Clean all the dog’s bedding, and treat your other animals at the same time, as mites are very contagious and can live away from the dog’s body for a long time, waiting for an opportunity to take up residence again.


Administering ear drops to a dog
Always follow the instructions you've been given for administering ear drops

How To Clean Your Dog’s Ears

Cleaning your dog's ears can be tricky and requires patience. Make reassuring noises, and gently call your dog for his treatment.

  • Fill the ear canal with a cleaning solution – you can get this from the vet.
  • Place a cotton ball (not cotton buds or Q-Tips) over the opening of the ear to prevent the solution from escaping.
  • Slowly tilt your dog’s head back and forth to catch any debris inside the ear on the cotton ball. Repeat this until your dog’s ears appear clean, and then allow the ear canals to dry.

Dog Ear Wax Problems

Small amounts of wax inside the ear canal is natural, but if you notice an excess of wax, contact your vet rather than trying to remove it yourself. It is easy to damage a dog’s ears if you try to scrape the wax – leave it to someone who knows what they’re doing!

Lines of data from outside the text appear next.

(* ===== verification/EventSignals.v ===== *)
(** * Running the callback of a signal event (event.c, event_signal_closure)

    The callback of a signal event runs once for every delivery of the signal.
    A callback that deletes its event stops the loop through the pointer
    [ev_pncalls] to a local variable of the closure; the pointer outlives it. *)

From S2P Require Import Prelude TimeVal MinHeap EvMap EventBase EventCore EventLoop.
From S2P Require Import EventInv EventProps EventTimers EventAdd EventConfig EventLoopInv EventDispatch.

Section signals.
Context `{EventEnv}.
Implicit Types (b : event_base) (e : evp) (ev : event) (p n : Z).

Lemma i16_small n : 0 <= n < 2 ^ 15 → i16 n = n.
Proof. intros Hn. unfold swrap. rewrite Z.mod_small; lia. Qed.

(** Setting [ev_ncalls] and reading it back. *)
Lemma ncalls_set n ev : 0 <= n < 2 ^ 15 → ev_ncalls (set_ev_ncalls n ev) = n.
Proof.
  intros Hn. unfold ev_ncalls, set_ev_ncalls. simpl. unfold wrap, swrap.
  rewrite (Z.mod_small n (2 ^ 16)) by lia.
  pose proof (Z.div_mod (ev_w0 ev) (2 ^ 16) ltac:(lia)) as Hd.
  replace (ev_w0 ev - ev_w0 ev mod 2 ^ 16 + n + 2 ^ (16 - 1))
    with (n + 2 ^ 15 + (ev_w0 ev / 2 ^ 16) * 2 ^ 16) by (change (16 - 1) with 15; lia).
  rewrite Z.mod_add by lia. rewrite Z.mod_small by lia. change (2 ^ (16 - 1)) with (2 ^ 15). lia.
Qed.

(** One round of the loop up to the callback. *)
Definition before_call b e p n : event_base :=
  let b := set_b_frames (<[p := n]> (b_frames b)) b in
  let b := upd_ev e (set_ev_ncalls n) b in
  if n =? 0 then upd_ev e (set_ev_pncalls 0) b else b.

Lemma signal_loop_step (cb : event_base → evp → Z → option event_base) fuel b e ev p n :
  b_frames b !! p = Some (n + 1) → 0 <= n < 2 ^ 15 → get_ev b e = Some ev → b_ctls b = [] →
  signal_closure_loop cb (S fuel) b e p =
  (b ← cb (before_call b e p n) e (ev_res ev);
   if negb (event_break b =? 0) then
     ncalls ← b_frames b !! p;
     Some (if negb (ncalls =? 0) then upd_ev e (set_ev_pncalls 0) b else b)
   else signal_closure_loop cb fuel b e p).
Proof.
  intros Hp Hn He Hc. cbn [signal_closure_loop]. rewrite Hp, bind_some_eq.
  destruct (Z.eqb_spec (n + 1) 0); [lia|]. replace (n + 1 - 1) with n by lia. rewrite i16_small by done.
  change (get_ev (set_b_frames (<[p := n]> (b_frames b)) b) e) with (get_ev b e).
  rewrite He, bind_some_eq. unfold before_call, invoke.
  destruct (n =? 0); simpl; by rewrite Hc.
Qed.

(** ** Callbacks that leave the base alone *)

Lemma observe_ok note : callbacks_ok (observe note).
Proof.
  intros b e res b' Hi [= <-]. split; [by apply (loop_inv_struct b)|].
  intros x (ev & He & _ & Hidle) ev' He'. change (get_ev b x = Some ev') in He'.
  rewrite He in He'. by injection He' as <-.
Qed.

Lemma before_call_same b e p n :
  b_ctls (before_call b e p n) = b_ctls b ∧ event_break (before_call b e p n) = event_break b ∧
  b_world (before_call b e p n) = b_world b ∧
  b_frames (before_call b e p n) = <[p := n]> (b_frames b) ∧
  get_ev (before_call b e p n) e = (λ ev, (if n =? 0 then set_ev_pncalls 0 else id)
    (set_ev_ncalls n ev)) <$> get_ev b e.
Proof.
  unfold before_call, get_ev. destruct (n =? 0); simpl; split_and!; try done;
    rewrite ?lookup_alter_eq; by destruct (b_evs b !! e).
Qed.

Lemma signal_loop_calls note (n : nat) : ∀ fuel b e ev p,
  (n < fuel)%nat → Z.of_nat n < 2 ^ 15 → b_frames b !! p = Some (Z.of_nat n) →
  get_ev b e = Some ev → b_ctls b = [] → event_break b = 0 →
  ∃ b', signal_closure_loop (observe note) fuel b e p = Some b' ∧
    b_world b' = Nat.iter n (note e (ev_res ev)) (b_world b) ∧
    b_frames b' = <[p := 0]> (b_frames b) ∧ (n = 0%nat → b' = b) ∧
    ∃ ev', get_ev b' e = Some ev' ∧ ((0 < n)%nat → ev_ncalls ev' = 0 ∧ ev_pncalls ev' = 0).
Proof.
  induction n as [|n IH]; intros fuel b e ev p Hf Hn Hp He Hc Hb; (destruct fuel as [|fuel]; [lia|]).
  { cbn [signal_closure_loop]. rewrite Hp, bind_some_eq. exists b. simpl. split_and!; [done|done| |done|].
    - by rewrite insert_id.
    - exists ev. split; [done|lia]. }
  assert (Hp' : b_frames b !! p = Some (Z.of_nat n + 1)) by (rewrite Hp; f_equal; lia).
  rewrite (signal_loop_step _ fuel b e ev p (Z.of_nat n) Hp' ltac:(lia) He Hc).
  destruct (before_call_same b e p (Z.of_nat n)) as (Hc1 & Hb1 & Hw1 & Hf1 & He1).
  rewrite He in He1. cbn [fmap option_fmap option_map] in He1.
  set (b1 := before_call b e p (Z.of_nat n)) in *. clearbody b1.
  change (observe note b1 e (ev_res ev)) with (Some (set_b_world (note e (ev_res ev) (b_world b1)) b1)).
  rewrite bind_some_eq. set (b2 := set_b_world _ b1).
  assert (Hb2 : event_break b2 = 0) by (by simpl; rewrite Hb1). rewrite Hb2. cbn [negb Z.eqb].
  set (ev1 := (if Z.of_nat n =? 0 then set_ev_pncalls 0 else id) (set_ev_ncalls (Z.of_nat n) ev)) in *.
  assert (Hres : ev_res ev1 = ev_res ev) by (subst ev1; by destruct (_ =? _)).
  destruct (IH fuel b2 e ev1 p) as (b' & -> & Hw & Hfr & Hz0 & ev' & He' & Hz); [lia|lia| |done| |done|].
  { simpl. by rewrite Hf1, lookup_insert_eq. } { simpl. by rewrite Hc1. }
  exists b'. split_and!; [done| | |done|].
  - rewrite Hw, Hres. simpl. rewrite Hw1. by rewrite <- Nat.iter_succ_r.
  - rewrite Hfr. simpl. by rewrite Hf1, insert_insert_eq.
  - exists ev'. split; [done|]. intros _. destruct n as [|n]; [|apply Hz; lia].
    rewrite (Hz0 eq_refl) in He'. change (get_ev b2 e) with (get_ev b1 e) in He'.
    rewrite He1 in He'. injection He' as <-. subst ev1. simpl.
    split; [|done]. by apply (ncalls_set 0 ev).
Qed.

(** [event_signal_closure] calls the callback of the event exactly
    [ev_ncalls] times, once for every delivery of the signal that was reported
    (if no callback breaks the loop), leaves [ev_ncalls] and [ev_pncalls] zero,
    its local variable dead and the base consistent. *)
Theorem signal_closure_calls note b e ev (n : nat) :
  loop_inv b → get_ev b e = Some ev → ev_ncalls ev = Z.of_nat n → event_break b = 0 →
  ∃ b', event_signal_closure (observe note) b e = Some b' ∧ base_ok b' ∧
    b_world b' = Nat.iter n (note e (ev_res ev)) (b_world b) ∧
    b_frames b' = delete (b_next_frame b) (b_frames b) ∧
    ∃ ev', get_ev b' e = Some ev' ∧ ((0 < n)%nat → ev_ncalls ev' = 0 ∧ ev_pncalls ev' = 0).
Proof.
  intros Hi He Hn Hb. assert (Hn15 : Z.of_nat n < 2 ^ 15).
  { rewrite <- Hn. unfold ev_ncalls, swrap. pose proof (Z.mod_pos_bound (ev_w0 ev + 2 ^ (16 - 1)) (2 ^ 16)).
    change (2 ^ (16 - 1)) with (2 ^ 15) in *. lia. }
  assert (Hc : b_ctls b = []).
  { destruct Hi as [_ Hz]. unfold n_common_timeouts in Hz. destruct (b_ctls b); [done|]. simpl in Hz. lia. }
  unfold event_signal_closure. rewrite He, bind_some_eq, Hn. cbv zeta.
  set (b0 := if negb (Z.of_nat n =? 0) then _ else _).
  assert (Hb0 : b_frames b0 = <[b_next_frame b := Z.of_nat n]> (b_frames b) ∧ b_ctls b0 = [] ∧
    event_break b0 = 0 ∧ b_world b0 = b_world b ∧ ∃ ev0, get_ev b0 e = Some ev0 ∧ ev_res ev0 = ev_res ev).
  { subst b0. destruct (negb _); simpl; split_and!; try done; [|by exists ev].
    exists (set_ev_pncalls (b_next_frame b) ev). unfold get_ev in *. simpl. by rewrite lookup_alter_eq, He. }
  assert (Hi0 : loop_inv b0).
  { subst b0. destruct (negb _); [apply loop_inv_neutral; [done|]|]; by apply (loop_inv_struct b). }
  clearbody b0. destruct Hb0 as (Hf0 & Hc0 & Hbr0 & Hw0 & ev0 & He0 & Hr0).
  destruct (signal_loop_calls note n (S (Z.to_nat (2 ^ 16))) b0 e ev0 (b_next_frame b))
    as (b' & Heq & Hw & Hfr & _ & ev' & He' & Hz); [lia|done| |done|done|done|].
  { by rewrite Hf0, lookup_insert_eq. }
  pose proof (signal_loop_inv _ (observe_ok note) _ _ _ _ _ Hi0 Heq) as [Hok' _].
  rewrite Heq, bind_some_eq. eexists. split; [done|]. split; [by apply base_ok_frames|]. split_and!.
  - by rewrite <- Hw0, <- Hr0.
  - simpl. by rewrite Hfr, Hf0, insert_insert_eq, delete_insert_eq.
  - by exists ev'.
Qed.

(** ** A callback that deletes its event *)

Definition delete_self b e (res : Z) : option event_base :=
  '(b, _) ← event_del_nolock_ b e EVENT_DEL_NOBLOCK; Some b.

(** Deleting the event while its callback runs stops the loop. *)
Lemma delete_self_spec b e ev p k :
  base_ok b → get_ev b e = Some ev → ev_events ev &? EV_SIGNAL = true →
  ev_flags ev &? EVLIST_FINALIZING = false → ev_ncalls ev ≠ 0 → ev_pncalls ev = p → p ≠ 0 →
  b_frames b !! p = Some k → event_break b = 0 →
  ∃ b' ev' res, delete_self b e res = Some b' ∧ b_frames b' !! p = Some 0 ∧ event_break b' = 0 ∧
    get_ev b' e = Some ev' ∧ ev_events ev' &? EV_SIGNAL = true ∧
    ev_flags ev' &? EVLIST_FINALIZING = false ∧ ev_ncalls ev' ≠ 0 ∧ ev_pncalls ev' = p.
Proof.
  intros Hok He Hs Hf Hn Hp Hp0 Hfr Hb.
  destruct (event_del_spec b e ev EVENT_DEL_NOBLOCK Hok He) as (b' & r & fr & Hd & _ & _ & Hm & Henv & _ & Hab).
  { intros _ _ _. rewrite Hp. by eexists. } { by right. }
  destruct (meq_get b' _ e _ ev Hm He) as (ev' & He' & Hr').
  exists b', ev', 0. unfold delete_self. rewrite Hd. split_and!; [done| | |done| | | |].
  - unfold env_part in Henv. simpl in Henv. assert (b_frames b' = fr) as -> by congruence. rewrite Hab.
    unfold aborted. rewrite Hs, Hp, (proj2 (Z.eqb_neq _ _) Hn), (proj2 (Z.eqb_neq _ _) Hp0). simpl.
    by rewrite lookup_insert_eq.
  - unfold env_part in Henv. simpl in Henv. congruence.
  - by rewrite (f_equal ev_events Hr' : ev_events ev' = ev_events ev).
  - rewrite (rest_flags _ _ Hr'). simpl. by flags.
  - unfold ev_ncalls in *. by rewrite (f_equal ev_w0 Hr' : ev_w0 ev' = ev_w0 ev).
  - unfold ev_pncalls in *. by rewrite (f_equal ev_w1 Hr' : ev_w1 ev' = ev_w1 ev).
Qed.

(** C8. A signal event delivered at least twice whose callback deletes the event:
    the closure stops as intended, but the event keeps a non-zero [ev_ncalls] and
    the pointer [ev_pncalls] to the local variable of the closure that has
    returned.  The next [event_del_nolock_] of the event, as in [event_free],
    writes through that pointer. *)
Theorem signal_delete_leaves_dangling_pointer b e ev n bl :
  base_ok b → n_common_timeouts b = 0 → get_ev b e = Some ev → ev_events ev &? EV_SIGNAL = true →
  ev_flags ev &? EVLIST_FINALIZING = false → ev_ncalls ev = n → 2 <= n → 0 < b_next_frame b →
  event_break b = 0 →
  ∃ b', event_signal_closure delete_self b e = Some b' ∧ event_del_nolock_ b' e bl = None.
Proof.
  intros Hok Hz He Hs Hf Hn Hn2 Hp Hb.
  assert (Hn15 : n < 2 ^ 15).
  { rewrite <- Hn. unfold ev_ncalls, swrap. pose proof (Z.mod_pos_bound (ev_w0 ev + 2 ^ (16 - 1)) (2 ^ 16)).
    change (2 ^ (16 - 1)) with (2 ^ 15) in *. lia. }
  assert (Hc : b_ctls b = []).
  { unfold n_common_timeouts in Hz. destruct (b_ctls b); [done|]. simpl in Hz. lia. }
  unfold event_signal_closure. rewrite He, bind_some_eq, Hn. cbv zeta.
  rewrite (proj2 (Z.eqb_neq n 0)) by lia. cbn [negb].
  set (p := b_next_frame b) in *. set (b0 := upd_ev e (set_ev_pncalls p) _).
  assert (He0 : get_ev b0 e = Some (set_ev_pncalls p ev)).
  { unfold get_ev in *. simpl. by rewrite lookup_alter_eq, He. }
  assert (Hok0 : base_ok b0) by (apply base_ok_neutral; [done|]; by apply (base_ok_struct b)).
  assert (Hf0 : b_frames b0 !! p = Some (n - 1 + 1)).
  { simpl. rewrite lookup_insert_eq. f_equal. lia. }
  assert (Hb0 : event_break b0 = 0 ∧ b_ctls b0 = []) by done. clearbody b0. destruct Hb0 as [Hb0 Hc0].
  rewrite (signal_loop_step _ _ b0 e _ p (n - 1) Hf0 ltac:(lia) He0 Hc0).
  destruct (before_call_same b0 e p (n - 1)) as (_ & Hb1 & _ & Hf1 & He1).
  assert (Hok1 : base_ok (before_call b0 e p (n - 1))).
  { unfold before_call. destruct (n - 1 =? 0); repeat (apply base_ok_neutral; [done|]);
      by apply (base_ok_struct b0). }
  rewrite He0, (proj2 (Z.eqb_neq (n - 1) 0)) in He1 by lia. cbn [fmap option_fmap option_map] in He1.
  destruct (delete_self_spec _ e _ p (n - 1) Hok1 He1) as (b2 & ev2 & res & Hd & Hf2 & Hb2 & He2 & Hs2 & Hfin2 & Hn2' & Hp2);
    [done|done| |done|lia|by rewrite Hf1, lookup_insert_eq|congruence|].
  { unfold id. rewrite ncalls_set; lia. }
  change (delete_self (before_call b0 e p (n - 1)) e (ev_res (set_ev_pncalls p ev)))
    with (delete_self (before_call b0 e p (n - 1)) e res).
  rewrite Hd, bind_some_eq, Hb2. cbn [negb Z.eqb].
  destruct (Z.to_nat (2 ^ 16)) as [|fuel] eqn:Hfuel; [lia|]. cbn [signal_closure_loop].
  rewrite Hf2, bind_some_eq. cbn [Z.eqb]. rewrite bind_some_eq. eexists. split; [done|].
  unfold event_del_nolock_. change (get_ev (set_b_frames _ b2) e) with (get_ev b2 e).
  rewrite He2, bind_some_eq, Hfin2, andb_false_r. unfold evassert. destruct (negb _); [|done].
  rewrite bind_some_eq, Hs2. unfold abort_signal_loop.
  rewrite (proj2 (Z.eqb_neq _ _) Hn2'), Hp2, (proj2 (Z.eqb_neq p 0)) by lia. cbn [negb andb].
  change (b_frames (set_b_frames (delete p (b_frames b2)) b2)) with (delete p (b_frames b2)).
  by rewrite lookup_delete_eq.
Qed.
End signals.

Remember: Never put Q-Tips inside a pet’s ears. This can be extremely damaging and if used heavy-handedly or without knowledge of the structure of the animal’s ear canal, they can cause your dog to go deaf.


A dog with a small amount of ear wax
Check your dog's ears for excess wax

How to Give Your Dog Ear Drops

Unless your dog has particularly sensitive ears, giving him ear drops is a very simple process. To make it even easier, it is a good idea to get your dog used to having his ears touched from an early age. This will allow him to feel more comfortable when you do have to give him ear drops.

The Best Way To Give Your Dog Ear Drops

Use a calm and comforting voice throughout the process and reward your dog with lots of praise. Have a treat ready on the side to give him once you have finished. Avoid using an excited voice so that your dog remains calm and still, and remember, if you make this experience a positive one your dog won’t mind you administering the drops the next time.

Ear drops may need applying several times a day, but always refer to what your vet has prescribed. It may be useful to slightly heat the ear drop medication in a bowl of warm water before you administer them so that it comes out of the bottle easier. Kneel behind your dog and hold him with your knees.

  • Slowly lift up one of your dog’s ears and hold it back.
  • Insert the nozzle of the ear drop bottle into the opening of the ear. Never go any further into the ear than this as you can damage the dog’s hearing.
  • Gently massage around the base of the ear to allow the medication to make its way down the canal and then repeat for the other ear.